**Work task:** Using the entries that follow, write out the line containing "(* ===== verification/BareWorkspace.v", the line containing "selection_index : nat;", and every line between them, exactly and nothing else.

Available data section start

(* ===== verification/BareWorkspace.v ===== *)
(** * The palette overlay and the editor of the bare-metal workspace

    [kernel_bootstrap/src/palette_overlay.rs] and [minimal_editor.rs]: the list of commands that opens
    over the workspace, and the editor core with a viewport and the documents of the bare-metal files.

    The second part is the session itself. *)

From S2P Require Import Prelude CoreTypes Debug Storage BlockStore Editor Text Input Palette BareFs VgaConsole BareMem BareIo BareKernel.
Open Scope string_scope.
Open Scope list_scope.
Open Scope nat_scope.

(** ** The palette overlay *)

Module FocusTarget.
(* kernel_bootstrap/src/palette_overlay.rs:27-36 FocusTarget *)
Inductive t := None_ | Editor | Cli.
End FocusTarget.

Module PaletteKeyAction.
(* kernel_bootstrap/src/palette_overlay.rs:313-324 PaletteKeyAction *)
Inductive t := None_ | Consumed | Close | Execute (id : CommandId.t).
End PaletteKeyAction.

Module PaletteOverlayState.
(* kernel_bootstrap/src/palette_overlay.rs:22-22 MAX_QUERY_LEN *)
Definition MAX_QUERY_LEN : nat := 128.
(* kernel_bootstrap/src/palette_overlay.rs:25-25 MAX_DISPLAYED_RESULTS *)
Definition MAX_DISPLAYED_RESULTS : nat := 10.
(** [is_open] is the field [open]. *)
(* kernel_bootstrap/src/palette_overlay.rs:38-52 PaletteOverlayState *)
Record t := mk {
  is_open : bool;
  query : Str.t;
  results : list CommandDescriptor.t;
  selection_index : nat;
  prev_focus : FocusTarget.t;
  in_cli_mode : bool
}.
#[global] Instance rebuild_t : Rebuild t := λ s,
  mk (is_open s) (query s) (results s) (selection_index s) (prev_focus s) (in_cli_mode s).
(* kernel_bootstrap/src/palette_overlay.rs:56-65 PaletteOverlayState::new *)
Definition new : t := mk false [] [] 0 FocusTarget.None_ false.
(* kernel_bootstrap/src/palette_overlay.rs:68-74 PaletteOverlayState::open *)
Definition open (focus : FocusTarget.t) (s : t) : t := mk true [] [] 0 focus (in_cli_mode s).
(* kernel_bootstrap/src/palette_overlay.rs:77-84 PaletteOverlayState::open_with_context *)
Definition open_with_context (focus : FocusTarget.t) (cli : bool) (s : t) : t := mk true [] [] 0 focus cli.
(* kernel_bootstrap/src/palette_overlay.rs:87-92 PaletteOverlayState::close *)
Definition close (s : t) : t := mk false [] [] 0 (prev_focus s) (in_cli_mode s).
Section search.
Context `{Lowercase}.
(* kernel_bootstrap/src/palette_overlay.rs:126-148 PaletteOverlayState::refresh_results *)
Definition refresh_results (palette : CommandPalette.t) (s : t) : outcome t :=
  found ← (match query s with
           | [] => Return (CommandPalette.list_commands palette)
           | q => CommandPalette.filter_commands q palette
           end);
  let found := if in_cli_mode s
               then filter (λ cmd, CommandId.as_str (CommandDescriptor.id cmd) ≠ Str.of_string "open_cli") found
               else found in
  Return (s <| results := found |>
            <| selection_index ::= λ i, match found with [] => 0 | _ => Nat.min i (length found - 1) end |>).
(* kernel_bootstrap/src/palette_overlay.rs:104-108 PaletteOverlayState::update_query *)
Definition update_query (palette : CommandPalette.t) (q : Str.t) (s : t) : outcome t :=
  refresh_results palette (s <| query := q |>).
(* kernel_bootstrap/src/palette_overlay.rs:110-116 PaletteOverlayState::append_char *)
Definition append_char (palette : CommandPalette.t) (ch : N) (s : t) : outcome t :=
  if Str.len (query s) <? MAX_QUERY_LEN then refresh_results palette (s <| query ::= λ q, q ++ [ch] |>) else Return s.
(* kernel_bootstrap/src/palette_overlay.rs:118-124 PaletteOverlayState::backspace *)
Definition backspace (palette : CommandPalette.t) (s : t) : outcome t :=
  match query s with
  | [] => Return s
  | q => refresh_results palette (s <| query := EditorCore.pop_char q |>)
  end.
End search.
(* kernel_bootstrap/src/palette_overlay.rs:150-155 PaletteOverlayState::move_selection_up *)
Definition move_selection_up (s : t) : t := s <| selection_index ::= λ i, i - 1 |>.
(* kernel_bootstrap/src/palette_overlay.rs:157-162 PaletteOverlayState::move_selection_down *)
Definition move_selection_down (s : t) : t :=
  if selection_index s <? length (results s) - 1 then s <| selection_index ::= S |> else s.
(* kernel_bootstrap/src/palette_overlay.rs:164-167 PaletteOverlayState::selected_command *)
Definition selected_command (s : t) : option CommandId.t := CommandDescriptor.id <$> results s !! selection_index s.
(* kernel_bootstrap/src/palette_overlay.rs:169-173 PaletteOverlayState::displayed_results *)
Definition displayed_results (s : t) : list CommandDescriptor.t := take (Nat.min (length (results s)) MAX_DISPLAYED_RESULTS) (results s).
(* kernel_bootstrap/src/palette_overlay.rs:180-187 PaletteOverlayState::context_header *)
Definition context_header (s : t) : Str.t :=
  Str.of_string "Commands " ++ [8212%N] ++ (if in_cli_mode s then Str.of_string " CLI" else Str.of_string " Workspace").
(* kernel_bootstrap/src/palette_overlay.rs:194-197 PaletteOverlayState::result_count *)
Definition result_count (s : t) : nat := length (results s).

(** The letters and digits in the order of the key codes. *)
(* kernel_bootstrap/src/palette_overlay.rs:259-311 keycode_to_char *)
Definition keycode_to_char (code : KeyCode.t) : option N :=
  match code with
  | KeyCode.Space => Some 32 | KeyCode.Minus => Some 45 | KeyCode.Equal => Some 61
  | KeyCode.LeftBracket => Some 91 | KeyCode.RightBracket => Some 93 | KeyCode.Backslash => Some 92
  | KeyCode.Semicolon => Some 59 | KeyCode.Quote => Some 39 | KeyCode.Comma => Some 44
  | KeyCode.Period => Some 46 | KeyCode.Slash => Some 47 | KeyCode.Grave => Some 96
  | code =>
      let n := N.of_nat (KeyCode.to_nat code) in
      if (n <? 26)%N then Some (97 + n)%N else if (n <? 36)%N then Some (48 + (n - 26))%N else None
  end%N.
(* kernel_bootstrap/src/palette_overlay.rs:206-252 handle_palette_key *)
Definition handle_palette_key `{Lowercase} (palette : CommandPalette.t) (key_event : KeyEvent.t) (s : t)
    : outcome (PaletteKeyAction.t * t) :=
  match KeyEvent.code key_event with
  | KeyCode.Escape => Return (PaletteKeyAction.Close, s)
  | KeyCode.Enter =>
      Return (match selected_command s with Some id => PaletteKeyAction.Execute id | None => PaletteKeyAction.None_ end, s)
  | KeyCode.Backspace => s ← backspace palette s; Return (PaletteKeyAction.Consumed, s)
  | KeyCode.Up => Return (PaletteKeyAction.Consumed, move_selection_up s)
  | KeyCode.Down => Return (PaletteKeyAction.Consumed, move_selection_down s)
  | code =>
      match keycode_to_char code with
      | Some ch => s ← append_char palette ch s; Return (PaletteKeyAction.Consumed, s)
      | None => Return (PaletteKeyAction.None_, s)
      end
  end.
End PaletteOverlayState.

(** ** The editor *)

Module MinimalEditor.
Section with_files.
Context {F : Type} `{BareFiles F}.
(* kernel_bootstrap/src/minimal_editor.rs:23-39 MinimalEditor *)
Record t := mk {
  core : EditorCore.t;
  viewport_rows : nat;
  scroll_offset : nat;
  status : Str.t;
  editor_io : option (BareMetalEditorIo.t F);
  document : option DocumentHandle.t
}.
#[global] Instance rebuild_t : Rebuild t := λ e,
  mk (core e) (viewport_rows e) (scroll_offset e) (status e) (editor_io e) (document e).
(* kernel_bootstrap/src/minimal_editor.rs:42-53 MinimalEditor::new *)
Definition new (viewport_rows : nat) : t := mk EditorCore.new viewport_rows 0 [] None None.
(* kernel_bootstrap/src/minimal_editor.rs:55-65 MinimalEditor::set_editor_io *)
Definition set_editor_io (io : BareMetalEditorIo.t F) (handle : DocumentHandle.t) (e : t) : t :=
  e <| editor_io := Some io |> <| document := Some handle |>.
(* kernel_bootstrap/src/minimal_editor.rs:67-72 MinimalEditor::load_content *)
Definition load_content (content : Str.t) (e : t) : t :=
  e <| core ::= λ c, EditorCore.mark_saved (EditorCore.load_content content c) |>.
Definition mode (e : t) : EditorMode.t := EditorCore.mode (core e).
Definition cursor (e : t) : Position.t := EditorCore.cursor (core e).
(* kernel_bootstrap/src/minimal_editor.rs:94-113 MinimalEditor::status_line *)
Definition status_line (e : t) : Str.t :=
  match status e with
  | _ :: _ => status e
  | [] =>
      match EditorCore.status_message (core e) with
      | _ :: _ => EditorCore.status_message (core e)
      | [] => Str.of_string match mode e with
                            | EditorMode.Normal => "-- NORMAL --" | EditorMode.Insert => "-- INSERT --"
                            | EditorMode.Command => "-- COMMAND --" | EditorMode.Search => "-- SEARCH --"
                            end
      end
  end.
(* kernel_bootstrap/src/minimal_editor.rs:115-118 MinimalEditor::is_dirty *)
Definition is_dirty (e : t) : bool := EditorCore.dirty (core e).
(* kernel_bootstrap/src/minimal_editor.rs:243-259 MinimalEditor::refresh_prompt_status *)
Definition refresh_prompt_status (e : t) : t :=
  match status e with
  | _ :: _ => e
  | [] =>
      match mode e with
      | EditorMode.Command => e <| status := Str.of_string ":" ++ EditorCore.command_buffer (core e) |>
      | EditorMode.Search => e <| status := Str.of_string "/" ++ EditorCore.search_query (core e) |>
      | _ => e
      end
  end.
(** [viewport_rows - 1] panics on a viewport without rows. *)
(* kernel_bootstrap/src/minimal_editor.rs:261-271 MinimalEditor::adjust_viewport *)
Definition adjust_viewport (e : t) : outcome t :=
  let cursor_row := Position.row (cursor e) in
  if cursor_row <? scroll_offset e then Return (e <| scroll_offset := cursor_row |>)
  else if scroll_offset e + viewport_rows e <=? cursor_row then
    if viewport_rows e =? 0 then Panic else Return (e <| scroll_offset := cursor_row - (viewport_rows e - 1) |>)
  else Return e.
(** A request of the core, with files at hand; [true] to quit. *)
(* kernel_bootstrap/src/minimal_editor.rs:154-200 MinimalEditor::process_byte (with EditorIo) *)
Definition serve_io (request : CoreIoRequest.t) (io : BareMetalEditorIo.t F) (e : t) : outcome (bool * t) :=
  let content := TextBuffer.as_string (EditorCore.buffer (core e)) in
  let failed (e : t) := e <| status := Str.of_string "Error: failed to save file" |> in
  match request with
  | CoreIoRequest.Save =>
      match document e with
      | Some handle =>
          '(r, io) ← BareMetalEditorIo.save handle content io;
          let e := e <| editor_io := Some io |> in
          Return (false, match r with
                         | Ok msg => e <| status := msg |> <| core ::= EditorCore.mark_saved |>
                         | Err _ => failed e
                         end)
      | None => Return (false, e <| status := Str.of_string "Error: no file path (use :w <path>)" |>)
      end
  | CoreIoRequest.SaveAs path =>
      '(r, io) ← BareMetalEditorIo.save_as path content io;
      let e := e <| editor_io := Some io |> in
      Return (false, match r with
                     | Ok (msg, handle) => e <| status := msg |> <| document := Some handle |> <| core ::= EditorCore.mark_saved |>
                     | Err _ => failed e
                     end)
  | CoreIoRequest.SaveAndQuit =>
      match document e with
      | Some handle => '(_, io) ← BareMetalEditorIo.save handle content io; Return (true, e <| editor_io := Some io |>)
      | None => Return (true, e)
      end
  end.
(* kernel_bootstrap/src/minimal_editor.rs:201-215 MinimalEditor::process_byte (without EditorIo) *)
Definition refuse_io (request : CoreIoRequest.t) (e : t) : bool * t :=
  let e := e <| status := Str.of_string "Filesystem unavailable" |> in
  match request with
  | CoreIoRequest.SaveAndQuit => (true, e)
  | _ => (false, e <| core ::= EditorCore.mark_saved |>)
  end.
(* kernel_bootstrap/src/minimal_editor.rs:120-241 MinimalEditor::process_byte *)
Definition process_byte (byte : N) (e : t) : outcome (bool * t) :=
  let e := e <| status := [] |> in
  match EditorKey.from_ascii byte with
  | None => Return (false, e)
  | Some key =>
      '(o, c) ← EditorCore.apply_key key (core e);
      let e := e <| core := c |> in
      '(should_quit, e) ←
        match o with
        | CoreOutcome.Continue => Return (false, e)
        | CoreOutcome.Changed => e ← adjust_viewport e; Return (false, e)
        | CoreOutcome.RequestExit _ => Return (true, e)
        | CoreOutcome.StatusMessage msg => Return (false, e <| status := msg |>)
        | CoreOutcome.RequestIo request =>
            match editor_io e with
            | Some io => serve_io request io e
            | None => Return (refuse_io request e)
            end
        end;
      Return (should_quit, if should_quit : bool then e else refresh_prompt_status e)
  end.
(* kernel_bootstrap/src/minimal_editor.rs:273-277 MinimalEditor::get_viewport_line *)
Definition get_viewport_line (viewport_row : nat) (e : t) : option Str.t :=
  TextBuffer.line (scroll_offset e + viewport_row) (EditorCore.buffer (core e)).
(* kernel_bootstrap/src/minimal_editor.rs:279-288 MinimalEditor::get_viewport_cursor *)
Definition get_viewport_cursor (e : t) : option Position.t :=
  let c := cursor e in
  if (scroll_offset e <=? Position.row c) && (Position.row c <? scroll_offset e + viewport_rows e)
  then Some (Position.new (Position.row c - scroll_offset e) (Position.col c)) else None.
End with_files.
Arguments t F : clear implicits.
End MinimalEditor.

Available data section end
Available data section start

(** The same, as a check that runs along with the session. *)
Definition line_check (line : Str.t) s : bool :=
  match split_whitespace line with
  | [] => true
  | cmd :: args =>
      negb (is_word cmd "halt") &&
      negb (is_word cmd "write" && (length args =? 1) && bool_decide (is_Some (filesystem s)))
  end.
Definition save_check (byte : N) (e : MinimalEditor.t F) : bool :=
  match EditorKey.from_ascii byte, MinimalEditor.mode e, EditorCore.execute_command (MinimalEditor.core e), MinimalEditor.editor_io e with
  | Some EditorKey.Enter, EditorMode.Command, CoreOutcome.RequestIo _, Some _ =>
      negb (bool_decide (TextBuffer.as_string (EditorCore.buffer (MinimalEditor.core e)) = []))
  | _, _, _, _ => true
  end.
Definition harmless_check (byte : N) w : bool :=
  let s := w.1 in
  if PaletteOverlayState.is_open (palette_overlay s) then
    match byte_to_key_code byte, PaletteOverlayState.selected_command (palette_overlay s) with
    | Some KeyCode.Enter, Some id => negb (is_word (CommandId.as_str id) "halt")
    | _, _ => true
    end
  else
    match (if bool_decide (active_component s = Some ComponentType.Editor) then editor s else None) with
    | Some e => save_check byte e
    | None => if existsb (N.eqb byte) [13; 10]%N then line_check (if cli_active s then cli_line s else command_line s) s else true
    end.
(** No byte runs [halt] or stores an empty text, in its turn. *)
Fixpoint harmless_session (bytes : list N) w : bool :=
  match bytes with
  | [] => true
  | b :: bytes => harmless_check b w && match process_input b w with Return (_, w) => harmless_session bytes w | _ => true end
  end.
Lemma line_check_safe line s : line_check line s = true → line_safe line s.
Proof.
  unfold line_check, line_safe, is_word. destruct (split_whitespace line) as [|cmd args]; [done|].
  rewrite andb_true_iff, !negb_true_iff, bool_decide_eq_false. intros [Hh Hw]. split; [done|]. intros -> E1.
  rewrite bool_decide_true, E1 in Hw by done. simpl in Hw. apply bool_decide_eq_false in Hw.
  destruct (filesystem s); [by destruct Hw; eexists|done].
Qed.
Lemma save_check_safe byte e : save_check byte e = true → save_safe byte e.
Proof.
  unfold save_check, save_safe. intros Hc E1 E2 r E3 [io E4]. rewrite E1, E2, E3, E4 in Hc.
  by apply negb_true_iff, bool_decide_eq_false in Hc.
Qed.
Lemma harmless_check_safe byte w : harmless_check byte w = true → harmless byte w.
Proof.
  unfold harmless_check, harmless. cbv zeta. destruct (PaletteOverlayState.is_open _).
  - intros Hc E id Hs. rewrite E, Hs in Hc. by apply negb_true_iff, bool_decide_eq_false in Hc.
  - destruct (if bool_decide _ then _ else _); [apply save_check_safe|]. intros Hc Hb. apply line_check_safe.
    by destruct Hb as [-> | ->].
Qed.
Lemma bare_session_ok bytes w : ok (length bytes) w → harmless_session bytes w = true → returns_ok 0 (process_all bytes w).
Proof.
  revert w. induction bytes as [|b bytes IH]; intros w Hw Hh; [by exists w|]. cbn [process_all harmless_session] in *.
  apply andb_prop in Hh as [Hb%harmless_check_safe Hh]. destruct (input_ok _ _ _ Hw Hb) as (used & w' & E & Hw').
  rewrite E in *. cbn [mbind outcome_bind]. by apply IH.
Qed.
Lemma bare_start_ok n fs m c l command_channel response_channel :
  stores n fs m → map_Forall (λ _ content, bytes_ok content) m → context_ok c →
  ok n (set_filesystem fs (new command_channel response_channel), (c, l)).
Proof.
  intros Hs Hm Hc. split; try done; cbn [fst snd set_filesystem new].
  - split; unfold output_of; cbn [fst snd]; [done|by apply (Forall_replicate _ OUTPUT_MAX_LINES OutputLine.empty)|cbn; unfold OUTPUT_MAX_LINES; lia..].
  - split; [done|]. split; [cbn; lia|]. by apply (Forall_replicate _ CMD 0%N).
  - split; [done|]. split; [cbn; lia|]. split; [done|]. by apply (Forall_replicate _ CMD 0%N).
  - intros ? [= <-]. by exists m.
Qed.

Available data section end

**Answer to this problem:**
(* ===== verification/BareWorkspace.v ===== *)
(** * The palette overlay and the editor of the bare-metal workspace

    [kernel_bootstrap/src/palette_overlay.rs] and [minimal_editor.rs]: the list of commands that opens
    over the workspace, and the editor core with a viewport and the documents of the bare-metal files.

    The second part is the session itself. *)

From S2P Require Import Prelude CoreTypes Debug Storage BlockStore Editor Text Input Palette BareFs VgaConsole BareMem BareIo BareKernel.
Open Scope string_scope.
Open Scope list_scope.
Open Scope nat_scope.

(** ** The palette overlay *)

Module FocusTarget.
(* kernel_bootstrap/src/palette_overlay.rs:27-36 FocusTarget *)
Inductive t := None_ | Editor | Cli.
End FocusTarget.

Module PaletteKeyAction.
(* kernel_bootstrap/src/palette_overlay.rs:313-324 PaletteKeyAction *)
Inductive t := None_ | Consumed | Close | Execute (id : CommandId.t).
End PaletteKeyAction.

Module PaletteOverlayState.
(* kernel_bootstrap/src/palette_overlay.rs:22-22 MAX_QUERY_LEN *)
Definition MAX_QUERY_LEN : nat := 128.
(* kernel_bootstrap/src/palette_overlay.rs:25-25 MAX_DISPLAYED_RESULTS *)
Definition MAX_DISPLAYED_RESULTS : nat := 10.
(** [is_open] is the field [open]. *)
(* kernel_bootstrap/src/palette_overlay.rs:38-52 PaletteOverlayState *)
Record t := mk {
  is_open : bool;
  query : Str.t;
  results : list CommandDescriptor.t;
  selection_index : nat;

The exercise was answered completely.